--- Records for the exercise ---
(* ===== verification/ProcessProps.v ===== *)
(** * Properties of transaction processing

    The fee payer's validation on every branch, the absence of panics in
    [process_transaction], and the bound on the data it loads. *)

From S2P Require Import Prelude Errors ComputeBudget Runtime RentState Utils Types History.
From S2P Require Import EpochStake AccountsDb Vm InnerInstructions Features Svm Process.
From S2P Require Import ProcessLemmas.

Section facts.
Context `{Host}.

(** ** Loaded sizes *)

(** What a key counts for. *)
Definition key_size (s : LiteSVM) (key : address) : N :=
  if (key =? instructions_id)%N then 0
  else match get_account (accounts s) key with
       | Some acc => TRANSACTION_ACCOUNT_BASE_SIZE + len (data acc)
       | None => 0
       end.

Lemma fetch_account_size s msg i key sz acc :
  fetch_account s msg i key = Ret (sz, acc) → key ≠ instructions_id →
  sz = N.min u64_max (key_size s key).
Proof.
  unfold fetch_account, key_size, account_loaded_size, saturating_add.
  intros Hf Hk%N.eqb_neq. rewrite Hk.
  destruct (_ && _ && _), (get_account (accounts s) key); simpl in Hf; simplify_eq/=; done.
Qed.

Lemma increase_Ok d sz d' :
  increase_calculated_data_size d sz = (d', Ok ()) → size_wf d →
  size_wf d' ∧ requested_loaded_accounts_data_size_limit d'
               = requested_loaded_accounts_data_size_limit d ∧
  (sz ≤ u32_max)%N ∧
  loaded_accounts_data_size d' = (loaded_accounts_data_size d + sz)%N ∧
  (loaded_accounts_data_size d' ≤ requested_loaded_accounts_data_size_limit d)%N.
Proof.
  intros Hi Hwf. pose proof (increase_wf d sz Hwf) as Hw. pose proof (increase_limit d sz) as Hl.
  pose proof (increase_spec d sz Hwf) as Hs. rewrite Hi in *. simpl in *.
  destruct Hs as [-> Hle]. destruct Hwf as [_ Hmax]. split_and!; try done; lia.
Qed.

Lemma load_one_size s msg rent fee st i key st' kacc :
  load_one s msg rent fee st i key = Ret (st', Ok kacc) →
  ∃ sz, increase_calculated_data_size (loaded_tx_data_size st) sz
        = (loaded_tx_data_size st', Ok ()) ∧ sz = N.min u64_max (key_size s key).
Proof.
  unfold load_one, load_account.
  destruct (N.eqb_spec key instructions_id) as [->|Hk].
  - simpl. destruct (construct_instructions_account _ msg); simpl; [|done].
    destruct (increase_calculated_data_size _ 0) as [d [[]|]] eqn:Hi; [|done].
    intros [= <- <-]. exists 0%N. split; [done|]. unfold key_size. by rewrite N.eqb_refl.
  - destruct (fetch_account s msg i key) as [[sz acc]|] eqn:Hf; simpl; [|done].
    pose proof (fetch_account_size _ _ _ _ _ _ Hf Hk) as Hsz.
    destruct (negb _ && _); simpl;
      [destruct (validate_fee_payer key _ _ rent fee) as [[acc' [[]|]]|]; simpl; try done|];
      (destruct (increase_calculated_data_size _ sz) as [d [[]|]] eqn:Hi; [|done]);
      intros [= <- <-]; by exists sz.
Qed.

Lemma load_accounts_size s msg rent fee keys : ∀ st i st' accs,
  load_accounts s msg rent fee st i keys = Ret (st', Ok accs) →
  size_wf (loaded_tx_data_size st) →
  (loaded_accounts_data_size (loaded_tx_data_size st)
   ≤ requested_loaded_accounts_data_size_limit (loaded_tx_data_size st))%N →
  (loaded_accounts_data_size (loaded_tx_data_size st) + list_sum (key_size s) keys
   ≤ requested_loaded_accounts_data_size_limit (loaded_tx_data_size st))%N.
Proof.
  induction keys as [|key keys IH]; intros st i st' accs; simpl; [intros; lia|].
  destruct (load_one s msg rent fee st i key) as [[st1 [ka|e]]|] eqn:H1; try done. simpl.
  destruct (load_accounts s msg rent fee st1 (S i) keys) as [[st2 [accs2|e]]|] eqn:H2; try done.
  intros _ Hwf Hle. destruct (load_one_size _ _ _ _ _ _ _ _ _ H1) as (sz & Hi & Hsz).
  destruct (increase_Ok _ _ _ Hi Hwf) as (Hwf1 & Hlim & Hu32 & Hadd & Hle1).
  rewrite <-Hlim in Hle1. specialize (IH _ _ _ _ H2 Hwf1 Hle1).
  unfold u32_max, u64_max in *. lia.
Qed.

(** ** Panics *)

(** What LiteSVM relies on not to panic: the rent sysvar is cached, cached
    programs are stored, and so are the owners of executable accounts. *)
Record processable (s : LiteSVM) (msg : SanitizedMessage) : Prop := {
  rent_cached : is_Some (cache_get_rent (sysvar_cache (accounts s)));
  cached_programs_stored k :
    is_Some (cache_find (programs_cache (accounts s)) k) → is_Some (get_account (accounts s) k);
  owners_stored k acc :
    get_account (accounts s) k = Some acc → executable acc = true →
    owner acc ≠ native_loader_id → is_Some (get_account (accounts s) (owner acc));
  program_indexes_valid ix :
    ix ∈ instructions msg → (N.to_nat (program_id_index ix) < length (account_keys msg))%nat }.

(** The owner of an account to run is stored. *)
Definition owner_stored (s : LiteSVM) (acc : account) : Prop :=
  executable acc = true → owner acc ≠ native_loader_id →
  is_Some (get_account (accounts s) (owner acc)).

Lemma validate_fee_payer_total key acc i rent fee :
  ∃ r, validate_fee_payer key acc i rent fee = Ret r.
Proof. rewrite validate_fee_payer_cases. repeat case_match; eauto. Qed.

Lemma load_one_total s msg rent fee st i key :
  (∀ k, is_Some (cache_find (programs_cache (accounts s)) k) →
        is_Some (get_account (accounts s) k)) →
  ∃ r, load_one s msg rent fee st i key = Ret r.
Proof.
  intros Hc. unfold load_one.
  assert (∃ r, load_account s msg rent fee st i key = Ret r) as [[st' [[sz a]|e]] ->]; simpl;
    [|destruct (increase_calculated_data_size _ _); eauto|eauto].
  unfold load_account. destruct (key =? instructions_id)%N; [eauto|].
  assert (∃ x, fetch_account s msg i key = Ret x) as [[sz acc] ->]; simpl.
  { unfold fetch_account.
    destruct (cache_find (programs_cache (accounts s)) key) eqn:Hf;
      [destruct (Hc key) as [a ->]; [by rewrite Hf|]; destruct (_ && _ && _); eauto|].
    rewrite andb_false_r. destruct (get_account (accounts s) key); eauto. }
  destruct (negb _ && _); [|eauto].
  match goal with |- context [validate_fee_payer ?k ?a ?n ?r ?f] =>
    destruct (validate_fee_payer_total k a n r f) as [[a' [[]|]] ->] end; simpl; eauto.
Qed.

Lemma load_accounts_total s msg rent fee keys :
  (∀ k, is_Some (cache_find (programs_cache (accounts s)) k) →
        is_Some (get_account (accounts s) k)) →
  ∀ st i, ∃ r, load_accounts s msg rent fee st i keys = Ret r.
Proof.
  intros Hc. induction keys as [|key keys IH]; intros st i; simpl; [eauto|].
  destruct (load_one_total s msg rent fee st i key Hc) as [[st1 [a|e]] ->]; simpl; [|eauto].
  destruct (IH st1 (S i)) as [r ->]. simpl. eauto.
Qed.

Lemma loads_owners s msg rent fee i keys accs p :
  (∀ k acc, get_account (accounts s) k = Some acc → owner_stored s acc) →
  loads s msg rent fee i keys accs p → Forall (λ x, owner_stored s x.2) accs.
Proof.
  intros Ho.
  assert (∀ j k, owner_stored s (mark_exempt msg rent j (stored_or_empty s k))) as Hbase.
  { intros j k. unfold mark_exempt, stored_or_empty.
    destruct (get_account (accounts s) k) as [a|] eqn:Ha; simpl; [|by case_match].
    pose proof (Ho _ _ Ha). by case_match. }
  induction 1 as [|i key keys acc accs p Hplain _ _ IH|i key keys acc' accs Hk Hval _ IH];
    constructor; simpl; auto.
  - unfold plain_load in Hplain. destruct (key =? instructions_id)%N; [|by rewrite Hplain].
    unfold construct_instructions_account in Hplain.
    destruct (construct_instructions_data msg); simplify_eq. done.
  - apply validate_fee_payer_Ok in Hval as (? & _ & _ & _ & -> & _). apply Hbase.
Qed.

Lemma program_indices_total s b ixs : ∀ accs,
  b ≤ length accs → Forall (λ x, owner_stored s x.2) accs →
  (∀ ix, ix ∈ ixs → N.to_nat (program_id_index ix) < length accs) →
  ∃ r, program_indices_of s b accs ixs = Ret r.
Proof.
  induction ixs as [|c ixs IH]; intros accs Hb Hown Hidx; simpl; [eauto|].
  assert (∃ accs' r, program_index_of s b accs c = Ret (accs', r) ∧
    length accs ≤ length accs' ∧ Forall (λ x, owner_stored s x.2) accs')
    as (accs' & r & -> & Hlen & Hown').
  { unfold program_index_of.
    destruct (lookup_lt_is_Some_2 accs (N.to_nat (program_id_index c))) as [[k a] Hka];
      [apply Hidx; set_solver|].
    rewrite Hka. simpl. pose proof (Forall_lookup_1 _ _ _ _ Hown Hka) as Hos. simpl in Hos.
    destruct (k =? native_loader_id)%N; [eauto 10|].
    destruct (executable a) eqn:He; simpl; [|eauto 10].
    destruct (N.eqb_spec (owner a) native_loader_id) as [|Hn]; [eauto 10|].
    unfold get_from. case_decide; [|lia]. destruct (existsb _ _); [eauto 10|].
    destruct (Hos He Hn) as [o ->]. simpl.
    destruct (N.eqb_spec (owner o) native_loader_id) as [Hon|]; simpl; [|eauto 10].
    destruct (executable o); simpl; [|eauto 10].
    eexists _, _. split; [done|]. rewrite length_app. split; [lia|].
    apply Forall_app. split; [done|]. constructor; [|constructor]. intros _ Hne. done. }
  simpl. destruct r as [n|e]; [|eauto].
  destruct (IH accs' ltac:(lia) Hown') as [r ->]; [|simpl; eauto].
  intros ix Hix. eapply Nat.lt_le_trans; [apply Hidx; set_solver|lia].
Qed.

(** Every [unwrap] on the path succeeds. *)
Lemma process_total s tx cfg lc :
  processable s (message tx) → ∃ p, process_transaction s tx cfg lc = Ret p.
Proof.
  intros [[rent Hrent] Hcached Howners Hidx]. unfold process_transaction.
  rewrite Hrent. simpl. destruct (increase_calculated_data_size _ _) as [d [[]|]]; [|eauto].
  destruct (load_accounts_total s (message tx) rent (transaction_fee s cfg (message tx))
    (account_keys (message tx)) Hcached (initial_load_state d) 0) as [[st [accs|e]] Hload];
    rewrite Hload; simpl; [|eauto].
  destruct (load_accounts_Ok _ _ _ _ _ _ _ _ _ Hload) as (_ & p & Hl & _).
  unfold process_loaded. destruct (validated_fee_payer st); simpl; [|eauto].
  pose proof (loads_keys _ _ _ _ _ _ _ _ Hl) as Hkeys.
  destruct (program_indices_total s (length accs) (instructions (message tx)) accs)
    as [[all [idx|e]] ->]; simpl; [lia| | | |eauto].
  - eapply loads_owners; [|exact Hl]. intros k acc Hk He Hn. eauto.
  - intros ix Hix. apply Hidx in Hix. rewrite <-Hkeys, length_fmap in Hix. done.
  - unfold run_message, create_transaction_context. rewrite Hrent. simpl.
    destruct (process_message _ _ _ _) as [[units ic] r]. eauto.
Qed.
End facts.

(** ** Properties *)

Section properties.
Context `{Host}.

(** C9.  [validate_fee_payer] never panics, and accepts an account exactly when it
    is a non-empty system or nonce account whose balance covers the fee on top of
    the minimum a nonce account keeps, and paying does not move it from rent exempt
    to rent paying; it then debits exactly the fee.  Each refusal has its own
    error. *)
Theorem validate_fee_payer_correct `{!RentLaws} key acc i rent fee :
  let exempt := rent_minimum_balance rent (len (data acc)) in
  let left := (lamports acc - fee)%N in
  validate_fee_payer key acc i rent fee =
  if (lamports acc =? 0)%N then Ret (acc, Err TE_AccountNotFound)
  else match get_system_account_kind acc with
  | None => Ret (acc, Err TE_InvalidAccountForFee)
  | Some kind =>
      if (lamports acc <? payer_min_balance rent kind + fee)%N
      then Ret (acc, Err TE_InsufficientFundsForFee)
      else Ret (set_lamports acc left,
                if decide (key = incinerator_id ∨ left = 0%N ∨ (exempt ≤ left)%N
                           ∨ (lamports acc < exempt)%N)
                then Ok () else Err (TE_InsufficientFundsForRent (as_u8 i)))
  end.
Proof.
  intros exempt left. rewrite validate_fee_payer_cases.
  destruct (lamports acc =? 0)%N; [done|].
  destruct (get_system_account_kind acc) as [kind|]; [|done].
  rewrite N.ltb_antisym.
  destruct (N.leb_spec (payer_min_balance rent kind + fee) (lamports acc)) as [Hle|]; [|done].
  simpl. do 2 f_equal.
  assert (check_rent_state_with_account
            (get_account_rent_state rent (lamports acc) (len (data acc)))
            (get_account_rent_state rent left (len (data acc))) key i = Ok () ↔
          key = incinerator_id ∨ left = 0%N ∨ (exempt ≤ left)%N ∨ (lamports acc < exempt)%N) as Hiff.
  { rewrite check_rent_state_Ok, debit_rent_step by (unfold left; lia). done. }
  fold left. destruct (check_rent_state_with_account _ _ _ _) as [[]|e] eqn:Hc; case_decide as Hd.
  - done.
  - exfalso. apply Hd, Hiff. done.
  - exfalso. apply Hiff in Hd. done.
  - apply check_rent_state_Err in Hc as [-> _]. done.
Qed.

(** C10.  [process_transaction] does not panic on a sanitized transaction when the
    rent sysvar is cached, cached programs are stored, and the owners of executable
    accounts are stored: every [unwrap] on its path succeeds. *)
Theorem process_transaction_total s tx cfg lc (Hok : processable s (message tx)) :
  ∃ p, process_transaction s tx cfg lc = Ret p.
Proof. by apply process_total. Qed.

(** C12.  A transaction only reaches the runtime when the data it loads is within
    its requested limit: the base size of its lookup tables, plus a base size and
    the data length for each stored account it names (the instructions sysvar
    counting for nothing), computed without overflow. *)
Theorem loaded_data_within_limit s tx cfg lc p ctx
  (Hlimit : (tc_loaded_accounts_data_size_limit cfg < u32_max)%N)
  (Hrun : process_transaction s tx cfg lc = Ret p) (Hctx : po_context p = Some ctx) :
  (num_lookup_tables (message tx) * ADDRESS_LOOKUP_TABLE_BASE_SIZE
   + list_sum (key_size s) (account_keys (message tx))
   ≤ tc_loaded_accounts_data_size_limit cfg)%N.
Proof.
  revert Hrun. unfold process_transaction.
  destruct (cache_get_rent _) as [rent|]; simpl; [|done].
  destruct (increase_calculated_data_size (with_max_size _) _) as [d [[]|]] eqn:Hi;
    [|intros [= <-]; done].
  destruct (increase_Ok _ _ _ Hi) as (Hwf & Hlim & Hu32 & Hadd & Hle).
  { split; simpl; [|done]. unfold u32_max. lia. }
  destruct (load_accounts _ _ _ _ _ _ _) as [[st [accs|e]]|] eqn:Hload; simpl;
    [|intros [= <-]; done|done].
  intros _. pose proof (load_accounts_size _ _ _ _ _ _ _ _ _ Hload Hwf) as Hs. simpl in *.
  rewrite Hlim in Hs. specialize (Hs Hle). unfold saturating_mul, u32_max, u64_max in *. lia.
Qed.
End properties.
---
## [Task to complete]
Go through the records and pull out each line that includes the word "path".

## [Response for this exercise]
(** Every [unwrap] on the path succeeds. *)
    accounts are stored: every [unwrap] on its path succeeds. *)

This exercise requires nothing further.